#### [ABOUT THIS EXERCISE]
Report the tally of lines in the material below that have the string "GroupRunItem", with no other output.

#### [MATERIAL FOR THIS EXERCISE]
────────────────

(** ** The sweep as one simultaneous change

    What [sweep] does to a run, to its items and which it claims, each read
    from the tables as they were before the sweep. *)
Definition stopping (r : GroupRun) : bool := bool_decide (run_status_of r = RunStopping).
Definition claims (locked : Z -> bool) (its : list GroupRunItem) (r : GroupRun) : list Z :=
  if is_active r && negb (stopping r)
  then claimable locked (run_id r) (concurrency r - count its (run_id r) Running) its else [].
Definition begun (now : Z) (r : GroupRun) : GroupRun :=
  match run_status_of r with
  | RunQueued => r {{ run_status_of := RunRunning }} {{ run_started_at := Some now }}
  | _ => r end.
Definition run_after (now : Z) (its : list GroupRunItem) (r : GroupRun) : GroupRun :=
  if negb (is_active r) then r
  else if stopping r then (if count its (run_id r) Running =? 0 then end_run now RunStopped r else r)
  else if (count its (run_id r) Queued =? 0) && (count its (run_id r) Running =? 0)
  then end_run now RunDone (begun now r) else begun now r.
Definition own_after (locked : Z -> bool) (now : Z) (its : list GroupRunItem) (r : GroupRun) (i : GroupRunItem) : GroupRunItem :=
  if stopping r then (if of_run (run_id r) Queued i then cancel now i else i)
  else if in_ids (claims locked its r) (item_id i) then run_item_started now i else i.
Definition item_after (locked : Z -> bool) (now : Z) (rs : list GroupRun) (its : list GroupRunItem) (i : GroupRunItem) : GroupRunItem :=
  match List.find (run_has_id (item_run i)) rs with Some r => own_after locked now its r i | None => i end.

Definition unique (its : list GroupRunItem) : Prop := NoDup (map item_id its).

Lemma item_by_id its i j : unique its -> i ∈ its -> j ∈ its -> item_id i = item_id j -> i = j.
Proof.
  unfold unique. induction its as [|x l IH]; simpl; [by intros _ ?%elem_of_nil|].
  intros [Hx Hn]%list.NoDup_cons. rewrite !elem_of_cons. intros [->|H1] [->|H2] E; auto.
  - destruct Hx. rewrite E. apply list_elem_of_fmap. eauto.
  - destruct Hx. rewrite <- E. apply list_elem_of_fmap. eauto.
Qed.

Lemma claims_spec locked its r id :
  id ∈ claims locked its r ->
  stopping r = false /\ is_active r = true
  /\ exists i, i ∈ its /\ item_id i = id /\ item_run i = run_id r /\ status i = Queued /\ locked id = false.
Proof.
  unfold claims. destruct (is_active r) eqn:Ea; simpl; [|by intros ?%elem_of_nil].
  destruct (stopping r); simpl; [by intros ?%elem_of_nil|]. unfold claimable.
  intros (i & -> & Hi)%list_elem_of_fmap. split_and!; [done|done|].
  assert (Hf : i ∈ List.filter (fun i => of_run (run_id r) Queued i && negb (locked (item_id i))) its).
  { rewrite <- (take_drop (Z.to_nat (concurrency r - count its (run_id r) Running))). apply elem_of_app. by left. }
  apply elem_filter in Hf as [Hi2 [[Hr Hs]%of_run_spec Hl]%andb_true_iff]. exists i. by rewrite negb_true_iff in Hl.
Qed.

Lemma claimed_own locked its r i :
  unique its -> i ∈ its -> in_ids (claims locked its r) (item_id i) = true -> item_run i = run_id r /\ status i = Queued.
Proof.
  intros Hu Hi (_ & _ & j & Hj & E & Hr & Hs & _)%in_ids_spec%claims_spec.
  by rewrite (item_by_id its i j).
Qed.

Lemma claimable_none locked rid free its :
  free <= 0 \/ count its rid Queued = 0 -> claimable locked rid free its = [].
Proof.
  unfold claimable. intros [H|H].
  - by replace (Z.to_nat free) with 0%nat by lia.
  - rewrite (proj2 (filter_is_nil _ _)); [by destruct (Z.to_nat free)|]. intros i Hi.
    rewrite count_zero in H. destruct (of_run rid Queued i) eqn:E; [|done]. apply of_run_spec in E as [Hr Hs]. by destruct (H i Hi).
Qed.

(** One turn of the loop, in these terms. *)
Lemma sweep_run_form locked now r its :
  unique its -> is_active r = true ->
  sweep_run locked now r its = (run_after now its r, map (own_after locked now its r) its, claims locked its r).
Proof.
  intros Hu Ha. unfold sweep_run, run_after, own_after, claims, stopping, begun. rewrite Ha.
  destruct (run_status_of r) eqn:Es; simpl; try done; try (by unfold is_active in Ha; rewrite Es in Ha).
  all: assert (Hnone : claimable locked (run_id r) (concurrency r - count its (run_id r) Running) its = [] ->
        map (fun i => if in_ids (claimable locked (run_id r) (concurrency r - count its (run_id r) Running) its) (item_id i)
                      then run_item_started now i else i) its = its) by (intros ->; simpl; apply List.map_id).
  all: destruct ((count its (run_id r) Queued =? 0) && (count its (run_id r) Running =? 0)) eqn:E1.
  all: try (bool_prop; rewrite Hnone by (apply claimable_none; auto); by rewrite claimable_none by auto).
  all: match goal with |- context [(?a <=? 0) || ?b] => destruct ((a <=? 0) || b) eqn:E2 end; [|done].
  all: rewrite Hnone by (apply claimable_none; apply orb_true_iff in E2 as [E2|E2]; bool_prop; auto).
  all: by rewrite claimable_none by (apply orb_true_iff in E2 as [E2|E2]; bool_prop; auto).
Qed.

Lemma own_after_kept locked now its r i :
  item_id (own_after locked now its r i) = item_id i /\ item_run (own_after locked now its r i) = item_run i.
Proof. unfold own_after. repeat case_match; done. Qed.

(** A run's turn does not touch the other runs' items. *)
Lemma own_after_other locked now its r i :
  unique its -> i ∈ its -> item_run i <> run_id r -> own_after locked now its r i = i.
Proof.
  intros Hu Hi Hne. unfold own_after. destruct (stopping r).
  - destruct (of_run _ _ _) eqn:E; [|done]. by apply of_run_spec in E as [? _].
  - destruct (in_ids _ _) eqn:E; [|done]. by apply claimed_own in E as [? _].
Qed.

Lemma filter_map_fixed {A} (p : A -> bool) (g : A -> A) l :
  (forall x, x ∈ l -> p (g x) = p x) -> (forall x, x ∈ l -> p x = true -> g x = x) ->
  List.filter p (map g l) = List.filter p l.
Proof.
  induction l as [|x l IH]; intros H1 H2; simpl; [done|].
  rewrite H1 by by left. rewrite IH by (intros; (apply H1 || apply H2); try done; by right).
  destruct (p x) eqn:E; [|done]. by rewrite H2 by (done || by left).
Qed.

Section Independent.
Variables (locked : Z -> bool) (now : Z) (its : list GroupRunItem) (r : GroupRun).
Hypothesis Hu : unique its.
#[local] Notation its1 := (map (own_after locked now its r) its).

────────────────

#### [ANSWER TO THIS PROBLEM]
6